Available records Start Marker
Lemma all_digits_cons c s :
  all_digits (String c s) = true →
  ∃ d, digit_value c = Some d ∧ 0 <= d <= 9 ∧ Ascii.N_of_ascii c = Z.to_N (48 + d) ∧
       all_digits s = true.
Proof.
  unfold all_digits. cbn [string_forallb]. intros [Hc Hs]%andb_true_iff.
  assert (digit_value c = Some (Z.of_nat (Ascii.nat_of_ascii c) - 48)) as Hd
    by (unfold digit_value; by rewrite Hc).
  exists (Z.of_nat (Ascii.nat_of_ascii c) - 48). pose proof (digit_value_range _ _ Hd).
  split_and!; try done; try lia. unfold Ascii.nat_of_ascii in *. lia.
Qed.

Lemma digits_value_lt s1 s2 a b :
  all_digits s1 = true → all_digits s2 = true → String.length s1 = String.length s2 →
  a < b → digits_value a s1 < digits_value b s2.
Proof.
  revert s2 a b. induction s1 as [|c1 s1 IH]; intros [|c2 s2] a b H1 H2 Hl Hab; try done.
  apply all_digits_cons in H1 as (d1 & E1 & ? & _ & H1).
  apply all_digits_cons in H2 as (d2 & E2 & ? & _ & H2).
  cbn [digits_value]. rewrite E1, E2. apply IH; auto; lia.
Qed.

(** Comparing strings that start with equally many digits compares the numbers
    first. *)
Lemma compare_digits s1 s2 t1 t2 a :
  all_digits s1 = true → all_digits s2 = true → String.length s1 = String.length s2 →
  String.compare (s1 +:+ t1) (s2 +:+ t2) =
  match Z.compare (digits_value a s1) (digits_value a s2) with
  | Eq => String.compare t1 t2
  | c => c
  end.
Proof.
  revert s2 a. induction s1 as [|c1 s1 IH]; intros [|c2 s2] a H1 H2 Hl; try done.
  { by rewrite Z.compare_refl. }
  apply all_digits_cons in H1 as (d1 & E1 & ? & N1 & H1).
  apply all_digits_cons in H2 as (d2 & E2 & ? & N2 & H2).
  change (String.compare (String c1 (s1 +:+ t1)) (String c2 (s2 +:+ t2)) =
    match Z.compare (digits_value a (String c1 s1)) (digits_value a (String c2 s2)) with
    | Eq => String.compare t1 t2 | c => c end).
  cbn [String.compare digits_value]. rewrite E1, E2. unfold Ascii.compare. rewrite N1, N2.
  injection Hl as Hl. destruct (Z.lt_trichotomy d1 d2) as [Hd|[Hd|Hd]].
  - rewrite (proj2 (N.compare_lt_iff _ _)) by lia.
    rewrite (proj2 (Z.compare_lt_iff _ _)); [done|]. apply digits_value_lt; auto; lia.
  - subst. rewrite N.compare_refl. apply IH; auto.
  - rewrite (proj2 (N.compare_gt_iff _ _)) by lia.
    rewrite (proj2 (Z.compare_gt_iff _ _)); [done|]. apply digits_value_lt; auto; lia.
Qed.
Available records End Marker
◆ **Work instruction**: Above are the records; report each line in them that includes the word "Lemma".

◆ **Completed task**:
Lemma all_digits_cons c s :
Lemma digits_value_lt s1 s2 a b :
Lemma compare_digits s1 s2 t1 t2 a :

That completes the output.